Central Asian University (CAU) is a private university located in Tashkent, Uzbekistan. It was established in 2019 and provides undergraduate, postgraduate, and medical education programs. Instruction is primarily conducted in English.

== History ==
Central Asian University was founded in 2019 pursuant to Resolution No. 130 of the Cabinet of Ministers of the Republic of Uzbekistan dated 15 February 2019. The institution was originally established under the name Akfa University by AKFA Group and AKFA Medline.

The first academic intake included approximately 200 students enrolled in medical programs. In 2020, the university introduced degree programs in business-related fields. Additional academic units, including engineering and education-related programs, were added in 2021.

In 2022, student enrollment increased, with more than 1,400 newly admitted students. On 26 June 2023, the institution officially changed its name to Central Asian University.

In 2024, the university held its first graduation ceremony. During the same year, it entered into an academic partnership with the Hotel and Tourism Management Institute (HTMi), Switzerland, under which double-degree programs in hospitality and tourism management were introduced.
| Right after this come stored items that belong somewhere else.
(** C3. For a knot that satisfies the invariant of the data model and a
    parameter dimension [nth'] at least its current one,
    [addParameterization(nth')] leaves the blocks [Q, S, R, q, r, A, B, E, f,
    C, D, d] and the other dimensions as they are, makes [nth'] the parameter
    dimension and gives [Gth, Gx, Gu, Gv, gamma] the shapes [nth'] determines;
    in these blocks an entry the old shape had keeps its value and an added
    entry is zero. Called with the current [nth] it changes no value. *)
Theorem addParameterization_knot_frame
    {Scalar : Type} {ops : ScalarOps Scalar}
    (k : LqrKnotTpl.t Scalar) (nth' : nat) :
  LqrKnotTpl.wf k -> LqrKnotTpl.nth k <= nth' ->
  (forall blk, blk ∈ LqrKnotTpl.core_fields ->
     blk (LqrKnotTpl.addParameterization k nth') = blk k) /\
  (LqrKnotTpl.nx (LqrKnotTpl.addParameterization k nth') = LqrKnotTpl.nx k /\
   LqrKnotTpl.nu (LqrKnotTpl.addParameterization k nth') = LqrKnotTpl.nu k /\
   LqrKnotTpl.nc (LqrKnotTpl.addParameterization k nth') = LqrKnotTpl.nc k /\
   LqrKnotTpl.nx2 (LqrKnotTpl.addParameterization k nth') = LqrKnotTpl.nx2 k /\
   LqrKnotTpl.nth (LqrKnotTpl.addParameterization k nth') = nth') /\
  LqrKnotTpl.wf (LqrKnotTpl.addParameterization k nth') /\
  (forall blk, blk ∈ param_fields ->
     (forall i j,
        i < ManagedMatrix.rows (blk k) -> j < ManagedMatrix.cols (blk k) ->
        ManagedMatrix.coeff (blk (LqrKnotTpl.addParameterization k nth')) i j
        = ManagedMatrix.coeff (blk k) i j) /\
     (forall i j,
        i < ManagedMatrix.rows (blk (LqrKnotTpl.addParameterization k nth')) ->
        j < ManagedMatrix.cols (blk (LqrKnotTpl.addParameterization k nth')) ->
        ~ (i < ManagedMatrix.rows (blk k) /\ j < ManagedMatrix.cols (blk k)) ->
        ManagedMatrix.coeff (blk (LqrKnotTpl.addParameterization k nth')) i j
        = Some s_zero)) /\
  (nth' = LqrKnotTpl.nth k -> LqrKnotTpl.addParameterization k nth' = k).
Proof.
  intros Hwf Hle. destruct k. knot_blocks Hwf. simpl in *.
  split; [|split; [|split; [|split]]].
  - intros blk Hin. each_member Hin; simpl; by apply copy_id.
  - repeat split.
  - unfold LqrKnotTpl.wf, LqrKnotTpl.addParameterization. simpl.
    rewrite !copy_id by done.
    repeat (constructor; [first [done | repeat split; apply wf_grown]|]).
    constructor.
  - intros blk Hin.
    each_member Hin; simpl in *;
      (split; [intros i j Hi Hj; apply coeff_grown_old; first [done | lia]
              |intros i j Hi Hj Hnew; by apply coeff_grown_new]).
  - intros ->. unfold LqrKnotTpl.addParameterization. simpl.
    rewrite !copy_id by done.
    by rewrite !grown_to_own_shape.
Qed.

Lemma addParameterization_knot_frame_witness :
  LqrKnotTpl.nth (LqrKnotTpl.addParameterization scenario_knot 2) = 2 /\
  ManagedMatrix.coeff
    (LqrKnotTpl.Gth (LqrKnotTpl.addParameterization scenario_knot 2)) 1 1
  = Some 0%float /\
  LqrKnotTpl.Q (LqrKnotTpl.addParameterization scenario_knot 2)
  = LqrKnotTpl.Q scenario_knot.
Proof.
  destruct (addParameterization_knot_frame scenario_knot 2 (wf_make 2 1 0 2 0))
    as (Hcore & (_ & _ & _ & _ & Hnth) & _ & Hparam & _).
  { vm_compute. lia. }
  split; [exact Hnth|]. split.
  - apply (Hparam LqrKnotTpl.Gth); [by left | vm_compute; lia | vm_compute; lia |].
    vm_compute. lia.
  - apply (Hcore LqrKnotTpl.Q). by left.
Defined.

(** ** [addParameterization] on problems *)

Section ProblemLoops.
Context {Scalar : Type} {ops : ScalarOps Scalar}.
Implicit Types (p other : LqrProblemTpl.t Scalar) (k : LqrKnotTpl.t Scalar).

(** The loop, entered at index [j] with the stages below [j] already grown,
    grows the remaining ones and stops after the last. *)
Lemma addParameterization_loop_all (nth : nat) (l : list (LqrKnotTpl.t Scalar))
    (fuel j : nat) :
  (Z.of_nat (length l) <= INT_MAX)%Z ->
  j <= length l -> length l - j <= fuel ->
  LqrProblemTpl.addParameterization_loop fuel (Z.of_nat j)
    (Z.of_nat (length l) - 1) nth
    (map (fun k => LqrKnotTpl.addParameterization k nth) (take j l) ++ drop j l)
  = Ret (map (fun k => LqrKnotTpl.addParameterization k nth) l).
Proof.
  intros Hfit. revert j.
  assert (forall j fuel', j = length l ->
    LqrProblemTpl.addParameterization_loop fuel' (Z.of_nat j)
      (Z.of_nat (length l) - 1) nth
      (map (fun k => LqrKnotTpl.addParameterization k nth) (take j l) ++ drop j l)
    = Ret (map (fun k => LqrKnotTpl.addParameterization k nth) l)) as Hend.
  { intros j fuel' ->.
    rewrite firstn_all, drop_all, app_nil_r.
    destruct fuel'; simpl;
      by rewrite (proj2 (Z.leb_gt _ _)) by lia. }
  induction fuel as [|fuel IH]; intros j Hj Hfuel.
  - apply Hend. lia.
  - destruct (decide (j = length l)) as [->|Hne]; [by apply Hend|].
    assert (j < length l) as Hlt by lia.
    destruct (lookup_lt_is_Some_2 l j Hlt) as [x Hx].
    simpl. rewrite (proj2 (Z.leb_le _ _)) by lia.
    unfold vector_at. rewrite Nat2Z.id.
    rewrite !map_is_fmap.
    assert (length ((fun k => LqrKnotTpl.addParameterization k nth) <$> take j l) = j)
      as Hlen by (rewrite length_fmap, length_take; lia).
    rewrite lookup_app_r by lia.
    rewrite Hlen, Nat.sub_diag, lookup_drop, Nat.add_0_r, Hx. simpl.
    rewrite insert_app_r_alt by lia.
    rewrite Hlen, Nat.sub_diag, (drop_S l x j Hx). simpl.
    rewrite to_uint_small by (unfold UINT_MAX, INT_MAX in *; lia).
    replace (Z.of_nat j + 1)%Z with (Z.of_nat (S j)) by lia.
    rewrite <- (IH (S j)) by lia.
    f_equal. rewrite (take_S_r l j x Hx).
    change (map ?h ?v) with (h <$> v).
    by rewrite fmap_app, <- app_assoc.
Qed.

End ProblemLoops.

(** C8. On a problem whose number of stages is representable in [int],
    [addParameterization(nth)] returns, having applied the knot-level
    [addParameterization(nth)] to every stage of the sequence, all
    [horizon() + 1] of them, and to nothing else; on the empty problem it
    returns at once and the problem is as it was. *)
Theorem addParameterization_problem_all_stages
    {Scalar : Type} {ops : ScalarOps Scalar}
    (p : LqrProblemTpl.t Scalar) (nth fuel : nat) :
  (Z.of_nat (length (LqrProblemTpl.stages p)) <= INT_MAX)%Z ->
  length (LqrProblemTpl.stages p) <= fuel ->
  LqrProblemTpl.addParameterization fuel p nth
  = Ret (LqrProblemTpl.mk (LqrProblemTpl.G0 p) (LqrProblemTpl.g0 p)
           (map (fun k => LqrKnotTpl.addParameterization k nth)
                (LqrProblemTpl.stages p))) /\
  Z.of_nat (length (LqrProblemTpl.stages p)) = (LqrProblemTpl.horizon p + 1)%Z /\
  (LqrProblemTpl.stages p = [] ->
   forall fuel', LqrProblemTpl.addParameterization fuel' p nth = Ret p).
Proof.
  intros Hfit Hfuel. split; [|split].
  - unfold LqrProblemTpl.addParameterization.
    destruct (LqrProblemTpl.stages_empty p) eqn:Hemp.
    + apply stages_empty_true in Hemp. destruct p as [G g st].
      simpl in *. by subst st.
    + assert (LqrProblemTpl.stages p <> []) as Hne.
      { intros Hnil%stages_empty_true. congruence. }
      assert (0 < length (LqrProblemTpl.stages p)) as Hpos.
      { destruct (LqrProblemTpl.stages p); [done|simpl; lia]. }
      rewrite (horizon_fits p Hfit). unfold LqrProblemTpl.stages_size.
      rewrite to_uint_small by (unfold UINT_MAX, INT_MAX in *; lia).
      pose proof (addParameterization_loop_all nth (LqrProblemTpl.stages p)
                    fuel 0 Hfit) as Hloop.
      simpl in Hloop. change (Z.of_nat 0) with 0%Z in Hloop.
      rewrite drop_0 in Hloop.
      rewrite Hloop by lia. reflexivity.
  - rewrite (horizon_fits p Hfit). unfold LqrProblemTpl.stages_size. lia.
  - intros Hnil fuel'. unfold LqrProblemTpl.addParameterization.
    by rewrite (proj2 (stages_empty_true p) Hnil).
Qed.

Lemma addParameterization_problem_all_stages_witness :
  LqrProblemTpl.addParameterization 3 scenario_problem 2
  = Ret (LqrProblemTpl.mk (LqrProblemTpl.G0 scenario_problem)
           (LqrProblemTpl.g0 scenario_problem)
           (map (fun k => LqrKnotTpl.addParameterization k 2)
                (LqrProblemTpl.stages scenario_problem))).
Proof.
  apply (addParameterization_problem_all_stages scenario_problem 2 3).
  - vm_compute. congruence.
  - vm_compute. lia.
Defined.

(** ** [operator<<] *)

Lemma string_app_assoc (a b c : string) :
  ((a ++ b) ++ c = a ++ (b ++ c))%string.
Proof. induction a as [|ch a IH]; simpl; [reflexivity | by rewrite IH]. Qed.

Lemma string_app_empty_r (a : string) : (a ++ EmptyString = a)%string.
Proof. induction a as [|ch a IH]; simpl; [reflexivity | by rewrite IH]. Qed.

Lemma occurs_right (s a b : string) : occurs s b -> occurs s (a ++ b)%string.
Proof.
  intros (pre & post & ->). exists (a ++ pre)%string, post.
  by rewrite !string_app_assoc.
Qed.

Lemma occurs_left (s a b : string) : occurs s a -> occurs s (a ++ b)%string.
Proof.
  intros (pre & post & ->). exists pre, (post ++ b)%string.
  by rewrite !string_app_assoc.
Qed.

Section Printing.
Context {Scalar : Type}.
Implicit Types (k : LqrKnotTpl.t Scalar)
  (pr : ManagedMatrix.t Scalar -> string -> string) (oss : ostream.t).

Lemma occurs_sections pr k secs sec :
  sec ∈ secs -> occurs (section_text pr k sec) (sections_text pr k secs).
Proof.
  unfold sections_text. induction secs as [|sec' secs IH]; intros Hin.
  - by apply elem_of_nil in Hin.
  - apply elem_of_cons in Hin as [->|Hin]; simpl.
    + exists EmptyString, (fold_right append EmptyString
                            (map (section_text pr k) secs)).
      reflexivity.
    + destruct (IH Hin) as (pre & post & ->).
      exists (section_text pr k sec' ++ pre)%string, post.
      by rewrite string_app_assoc.
Qed.

Lemma insert_good oss (s : string) :
  ostream.good oss = true ->
  ostream.insert oss s
  = ostream.mk (ostream.text oss ++ ostream.padded oss s) true 0
      (ostream.fill oss) (ostream.adjust_left oss).
Proof. intros Hgood. unfold ostream.insert. by rewrite Hgood. Qed.

Lemma insert_no_width (t : string) (c : ascii) (l : bool) (s : string) :
  ostream.insert (ostream.mk t true 0 c l) s = ostream.mk (t ++ s) true 0 c l.
Proof.
  unfold ostream.insert, ostream.padded. cbn. destruct l.
  - by rewrite string_app_empty_r.
  - reflexivity.
Qed.

Lemma insert_object_no_width (t : string) (c : ascii) (l : bool) (s : string) :
  ostream.insert_object (ostream.mk t true 0 c l) s
  = ostream.mk (t ++ s) true 0 c l.
Proof. reflexivity. Qed.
A Board of Trustees governs the university. Kamran Gulamov has served as president since February 2023.

== Academics and research ==
Central Asian University offers pre-foundation programs, undergraduate and postgraduate degrees, medical education, and residency training. Instruction is delivered primarily in English. The academic structure comprises six schools: Engineering, Architecture and Design; Medicine; Dentistry; Business; and Hospitality Management and Tourism. Medical education and residency training are conducted in cooperation with AKFA Medline University Hospital.

Research activities are conducted through institutional research units, including the CAU Research Lab. The university publishes the CAU Journal of Applied Research.

== Campus and student life ==
Central Asian University operates a centralized campus in Tashkent that includes academic buildings, laboratories, libraries, student residences, and sports facilities. The university is implementing a campus expansion project that includes the construction of additional academic and laboratory facilities.

As of 2025, the university enrolls more than 2,200 students and employs over 500 staff members, including academic and administrative personnel. On-campus housing and student support services are available for domestic and international students.

== Global recognition and partnerships ==
Central Asian University has been included in several international ranking systems. In 2025, it was ranked 975 globally in the Round University Ranking, listed in the 1501+ band of the Times Higher Education Impact Rankings, and received a 4 Stars rating in the QS Stars system.

The university participates in the Erasmus+ programme and European Union–funded capacity-building projects. In 2025, it entered into a cooperation agreement with the Cleveland Clinic related to the development of a university hospital in Uzbekistan.